I know my IR colleagues like nothing better than a strategic review document, since it gives them hours of enjoyment coding for stuff and generally feeling like there’s some interest in their field.
And the arrival of the UK’s much-delayed Integrated Review this week has given me some sense of that, even as it almost instantaneously reminded me of why I so heartily dislike such documents.
For the benefit of those with more sense than to be into such things, this was the culmination of a rather protracted process of trying to conceptualise the new foreign policy and security environment for the UK.

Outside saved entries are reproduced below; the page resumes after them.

Lemma shift_spec hl rs dims : dims = 0 \/ dims = 1 -> hl_rep hl rs ->
  wp (hostlist_shift_dims env hl dims) (fun '(host, hl') => exists rs', hl_rep hl' rs' /\
    match host with
    | Some s => rhosts rs = s :: rhosts rs' /\ kinds rs' ⊆ kinds rs
    | None => rhosts rs = [] /\ hl' = hl /\ rs' = rs
    end).
Proof.
  intros Hd [A Hn Hi W Hil]. unfold hostlist_shift_dims. if_case.
  { apply wp_ret. exists rs. split; [by apply rep_with|]. split; [|done]. apply nil_length_inv. lia. }
  destruct rs as [|[a h] rs0]; [simpl in Hn; lia|].
  assert (A0 : hl_arr hl ([] ++ (a, h) :: rs0)) by done.
  rewrite (arr_range_at A0) by done. simpl. rewrite Forall_cons in W. destruct W as [Wh W0]. simpl in Wh.
  apply wp_bind. eapply wp_mono.
  { apply hostrange_shift_spec; [done| |done]. right. destruct Hd as [->| ->]; [by rewrite E1|done]. }
  intros [host h'] (s & -> & H). rewrite (arr_set_range A0) by done. simpl. rewrite rhosts_cons in Hn. simpl in Hn.
  rewrite length_app in Hn. pose proof (arr_update A0 h') as A'. simpl in A'. apply wp_bind. destruct (hostrange_empty h').
  - rewrite H in *. change 0 with (Z.of_nat (length (@nil (nat * hostrange)))).
    rewrite (arr_delete (l1:=[]) (arr_nhosts _ _ _ A')) by done. do 2 apply wp_ret. exists rs0. split; [|rewrite rhosts_cons; simpl; rewrite H; set_solver].
    pose proof (arr_drop_mid _ [] _ _ (arr_nhosts _ (hl_nhosts hl - 1) _ A')) as A2. apply rep_with; [done|done|done|simpl in *; lia|simpl; lia].
  - destruct H as (Es & Wh' & Eh' & H). unfold hostlist_shift_iterators, for_iterators. simpl. rewrite Hil. simpl.
    exists ((a, h') :: rs0). split.
    + apply rep_with; [|by rewrite Forall_cons|done| |simpl; lia].
      * destruct A'. done.
      * simpl. rewrite rhosts_cons. simpl. rewrite H in Hn. simpl in Hn. rewrite length_app. lia.
    + rewrite !rhosts_cons. simpl. rewrite H, Eh'. done.
Qed.
End ends.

A central part of the delay was the getting-out of the EU, so it’d be not unreasonable to think that EU relations might be an important part of the general picture. Plus, as I’ve endlessly argued, it might also give us some clues about what the broader context for those EU relations might be, given that a central problem has been that the UK doesn’t seem very clear about what it wants to be in the world.
You’ll be possibly unsurprised to find that this document does not really provide the answers to such questions.
I’ve covered references to the EU in this thread, so I’ll spare you the finer detail:
However, the core is worth restating here: the Review treats the EU as a firm ally and one with whom there is much scope to build further collaborations on points of mutual interest.
What’s missing is any sense of a problematic relationship that will take – even in the most ludicrously positive scenario – many years to find a mutually-trusting stability.
This matters both for itself and more generally. There’s much talk about the value of multilateralism, of regulatory power and of free trade, with no sign of how a closer relationship with the EU might advance those agendas.
While it is perfectly understandable to consider that withdrawal is a done deal, and the Trade & Cooperation Agreement with it, that should not mean there has to be a rose-tinted view of how things stand. Instead, a strategic document like this needs to take a much more hard-nosed approach, to allow for the planning of responses to threats and opportunities.
If nothing else, some plan to work towards rebuilding trust with EU partners might have been in order.
All of which brings us back to the paradox of the EU in British politics. This might not be another example of the deliberate antagonism that seems to colour so much of Johnson’s actions, but it will be an important contributory factor to an unnecessarily fractious environment.
As I’ve noted in another thread, the UK’s going to continue to struggle with its European policy as long as it fails to be seen as having credible alternatives:
That doesn’t have to mean a closer relationship to the EU, or any programme of working to rejoin the organisation, just a sense of some things being beyond the UK’s power to control or influence, which in turn require finding ways to get along.
As the Integrated Review notes, there’s a lot going on out there, so we have to engage with, and work with, others if the international system is to persist.
Working out some ideas on how to do that with our neighbours might be a good place to start.